Otro aspecto no menos actual y no menos complejo, es el debate generado sobre qué hacer con el patrimonio de estos llamados pasados incómodos. En Los límites del patrimonio cultural, (Cátedra) el historiador del arte, José Castillo Ruiz, describe las dificultades que existen en un ámbito como este, en el que intervienen muchos agentes e intereses diversos, a menudo opuestos. Al igual que en el terreno histórico, sobre el patrimonio arquitectónico o artístico que molesta, por sus connotaciones pasadas, políticas e ideológicas, se ha polarizado un debate marcado por tendencias que no proceden del ámbito de la conservación o del estudio del patrimonio cultural. La memoria, aquí como base de una identidad deseada, se ha utilizado para imponer una tendencia a la patrimonialización de un bien, que termina desplazando a la del propio objeto de arte. Un mundo, el del desconcierto patrimonial que debe volver al armazón científico construido a lo largo de siglos con el objetivo de disponer de un instrumento, universal, democrático y justo como es el del Patrimonio de la Humanidad, manteniendo su propia historia y existencia, con independencia de la intención y significado que tuviera en el pasado. Si lo borramos, simplemente lo olvidamos, lo perdemos, como ya ha ocurrido en demasiadas ocasiones, donde la explicación y el propio contexto se han eliminado.
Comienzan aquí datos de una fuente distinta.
Lemma C10_flush_atomic_witness :
  0 < MaxRetries NewDBConfig
  /\ forall w' s' r,
      flushDeltaQueue quoteColumns rowValues 1000 NewDBConfig (queueSub [ups "7"]) false lock0
        (world0 (failServer (String.prefix "REPLACE") (MySQLError 1146)))
      = (w', s', r) ->
      r <> None -> s' = queueSub [ups "7"].
Proof.
  split; [reflexivity|].
  intros w' s' r H.
  exact (proj1 (proj1 (C10_flush_atomic quoteColumns rowValues 1000 NewDBConfig
                         (queueSub [ups "7"]) false lock0
                         (world0 (failServer (String.prefix "REPLACE") (MySQLError 1146)))
                         eq_refl) w' s' r H)).
Defined.

End Examples.

(** ** Facts about [pkg/repl]: the client *)
Section ClientFacts.
Import Dbconn Repl.
Context {any : Type}.

Local Notation subscription := (@subscription any).
Local Notation Client := (@Client any).

Lemma getDeltaLen_nonneg (s : subscription) : 0 <= getDeltaLen s.
Proof. unfold getDeltaLen. destruct (disableDeltaMap s); lia. Qed.

(** A subscription has nothing pending exactly when the store it uses,
    queue or map, is empty. *)
Lemma getDeltaLen_zero (s : subscription) :
  getDeltaLen s = 0 <->
  if disableDeltaMap s then deltaQueue s = [] else deltaMap s = ∅.
Proof.
  unfold getDeltaLen. destruct (disableDeltaMap s).
  - destruct (deltaQueue s); cbn; split; intros H; try reflexivity; try discriminate; lia.
  - rewrite <- map_size_empty_iff. lia.
Qed.

Lemma fold_deltaLen_nonneg (subs : list (string * subscription)) :
  0 <= List.fold_right (fun ns acc => getDeltaLen (snd ns) + acc) 0 subs.
Proof.
  induction subs as [|ns subs IH]; cbn [List.fold_right]; [lia|].
  pose proof (getDeltaLen_nonneg (snd ns)). lia.
Qed.

(** C2 (as amended): [AllChangesFlushed()] is true exactly when the delta
    store of every subscription, the queue in queue mode and the map
    otherwise, is empty; the two binlog positions play no part. *)
Theorem C2_all_changes_flushed (c : Client) :
  AllChangesFlushed c = true <->
  Forall (fun ns : string * subscription =>
            if disableDeltaMap (snd ns) then deltaQueue (snd ns) = []
            else deltaMap (snd ns) = ∅)
    (subscriptions c).
Proof.
  unfold AllChangesFlushed, GetDeltaLen. rewrite Z.eqb_eq.
  induction (subscriptions c) as [|ns subs IH]; cbn [List.fold_right].
  - split; auto.
  - pose proof (getDeltaLen_nonneg (snd ns)) as H1.
    pose proof (fold_deltaLen_nonneg subs) as H2.
    split.
    + intros H. constructor.
      * apply getDeltaLen_zero. lia.
      * apply IH. lia.
    + intros H. inversion H as [|? ? Hs Hr]; subst.
      apply getDeltaLen_zero in Hs. apply IH in Hr. lia.
Qed.

End ClientFacts.

Section ClientExamples.
Import Dbconn Repl Fixtures.

(** The model of [AllChangesFlushed] passes every assertion of the
    repository's test. *)
Example TestAllChangesFlushed_passes :
  Forall (fun ce => AllChangesFlushed (fst ce) = snd ce) TestAllChangesFlushed.
Proof. repeat constructor. Qed.

(** The reading by the words of the specification fails the sixth one. *)
Example TestAllChangesFlushed_spec_reading :
  List.map (fun ce => Bool.eqb (AllChangesFlushed_spec (fst ce)) (snd ce)) TestAllChangesFlushed
  = [true; true; true; true; true; false; true; true; true].
Proof. reflexivity. Qed.

(** C2 (as stated) fails at the sixth assertion of [TestAllChangesFlushed]:
    no change is pending, the flushed position is behind the buffered one,
    and the client counts as flushed. *)
Lemma C2_counterexample :
  AllChangesFlushed testClient6 = true
  /\ flushedPos testClient6 <> bufferedPos testClient6
  /\ ~ (AllChangesFlushed testClient6 = true <->
        (flushedPos testClient6 = bufferedPos testClient6
         /\ Forall (fun ns : string * subscription =>
                      if disableDeltaMap (snd ns) then deltaQueue (snd ns) = []
                      else deltaMap (snd ns) = ∅)
              (subscriptions testClient6))).
Proof.
  split; [reflexivity|]. split; [discriminate|].
  intros [H _]. destruct (H eq_refl) as [Hp _]. discriminate Hp.
Qed.

End ClientExamples.

(** ** Facts about the cutover *)
Section CutoverFacts.
Import Table Dbconn Repl Cutover.
Context {any : Type}.
Context (QuoteColumns : list string -> string).
Context (pksToRowValueConstructor : list string -> string).

Local Notation subscription := (@subscription any).
Local Notation Client := (@Client any).
Local Notation flush := (@flush any QuoteColumns pksToRowValueConstructor).
Local Notation flushSubscriptions :=
  (@flushSubscriptions any QuoteColumns pksToRowValueConstructor).
Local Notation FlushUnderTableLock :=
  (@FlushUnderTableLock any QuoteColumns pksToRowValueConstructor).
Local Notation algorithmRenameUnderLock :=
  (@algorithmRenameUnderLock any QuoteColumns pksToRowValueConstructor).
Local Notation batchMap := (@batchMap any QuoteColumns pksToRowValueConstructor).
Local Notation stmtOfRun := (@stmtOfRun any QuoteColumns pksToRowValueConstructor).

Lemma prefix_empty (x : string) : String.prefix "" x = true.
Proof. now destruct x. Qed.

Lemma renameStatement_isRename c : isRename (renameStatement c) = true.
Proof. unfold isRename, renameStatement. cbn. apply prefix_empty. Qed.













Lemma Close_trace lock w :
  exists seg, history (fst (Close lock w)) = history w ++ seg /\ closing lock seg.
Proof.
  unfold Close, call. cbn [server history].
  destruct (resp_err _); cbn [fst history].
  - eexists. split; [reflexivity | now left].
  - eexists. reassoc. split; [reflexivity | now right].
Qed.



End CutoverFacts.

(** ** Facts about the cutover and the feed *)
Section CutoverGuardFacts.
Import Table Dbconn Repl Cutover.
Context {any : Type}.
Context (QuoteColumns : list string -> string).
Context (pksToRowValueConstructor : list string -> string).
Context (flushUnderTableLock :
           @Client any -> TableLock -> World -> option (World * @Client any * option error)).
Context (allChangesFlushed : @Client any -> bool).

Local Notation Client := (@Client any).
Local Notation algorithmRenameUnderLockWith :=
  (@algorithmRenameUnderLockWith any flushUnderTableLock allChangesFlushed).


End CutoverGuardFacts.

(** ** Facts about the runner: checkpoints *)
Section CheckpointFacts.
Import Table Dbconn Repl Migration.
Context {any : Type}.

Local Notation Client := (@Client any).
Local Notation Runner := (@Runner any).

Lemma newestRow_app best rs r :
  newestRow best (rs ++ [r]) =
  match newestRow best rs with
  | None => Some r
  | Some b => if idOf b <? idOf r then Some r else Some b
  end.
Proof.
  revert best; induction rs as [|r0 rs IH]; intros best; cbn [List.app newestRow].
  - reflexivity.
  - apply IH.
Qed.

(** The row found by [ORDER BY id DESC LIMIT 1] is one of the rows (or the
    best one so far) and no row has a larger id. *)
Lemma newestRow_max best rs r0 :
  newestRow best rs = Some r0 ->
  (best = Some r0 \/ In r0 rs)
  /\ (forall r, In r rs -> idOf r <= idOf r0)
  /\ (forall b, best = Some b -> idOf b <= idOf r0).
Proof.
  revert best; induction rs as [|r rs IH]; intros best; cbn [newestRow].
  - intros ->. split; [now left|]. split; [intros ? []|]. intros b [= ->]. lia.
  - intros H. apply IH in H as (H1 & H2 & H3).
    destruct best as [b|].
    + destruct (idOf b <? idOf r) eqn:E.
      * apply Z.ltb_lt in E. specialize (H3 r eq_refl).
        split; [destruct H1 as [[= <-]|H1]; right; [now left | now right]|].
        split; [intros x [<-|Hx]; [exact H3 | now apply H2]|].
        intros b' [= <-]. lia.
      * apply Z.ltb_ge in E. specialize (H3 b eq_refl).
        split; [destruct H1 as [H1|H1]; [now left | right; now right]|].
        split; [intros x [<-|Hx]; [lia | now apply H2]|].
        intros b' [= <-]. exact H3.
    + specialize (H3 r eq_refl).
      split; [destruct H1 as [[= <-]|H1]; right; [now left | now right]|].
      split; [intros x [<-|Hx]; [exact H3 | now apply H2]|].
      discriminate.
Qed.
Está en juego, en última instancia, el cuestionamiento de nuestro pasado más reciente, el más expuesto a las presiones. Lejos de centrar el problema, comparándolo con otros países con experiencias similares, siguiendo los protocolos y estándares científicos en los libros de Historia, el patrimonio o los archivos, como señalan estos y otros autores, la batalla por el pasado ha entrado en una guerra cultural por el significado de la Transición. La presencia en ella de actores con responsabilidades en la guerra o en la dictadura, ha sido interpretada, por un lado, como un pacto de silencio o del olvido. Un deber de memoria inútil para aquella otra parte que vivió el proceso desde la óptica de no usar el pasado, personal o políticamente, para no bloquear el cambio. La razón principal de esta situación compleja no procede de una única dirección, pero tampoco responde a una realidad de enfrentamiento social, sino más bien a una constante apropiación del pasado que ha situado a la memoria en el centro de un tablero cada más complejo e inestable en España. En este contexto, que viene gestándose, en realidad, desde la muerte de Franco, acelerado también por sucesivos cambios generacionales, se han mostrado los resultados de avivar las llamas en las que se han forjado prácticamente todos los mitos fundacionales de nuestro país en el último siglo. La novedad es su simplificación entre favorables o contrarios a la Transición, validando o negando la legitimación por tanto del presente. La paradoja de no abrir heridas, de este modo, ha terminado redescubriendo el trauma que dejó en la población una violencia masiva como la acaecida especialmente en el período comprendido entre 1936-1948, tiempo en el que estuvo en vigor el estado de guerra en España. Ese es el problema, no la solución.
Gutmaro Gómez Bravo es profesor titular de Historia Contemporánea de la Universidad Complutense de Madrid.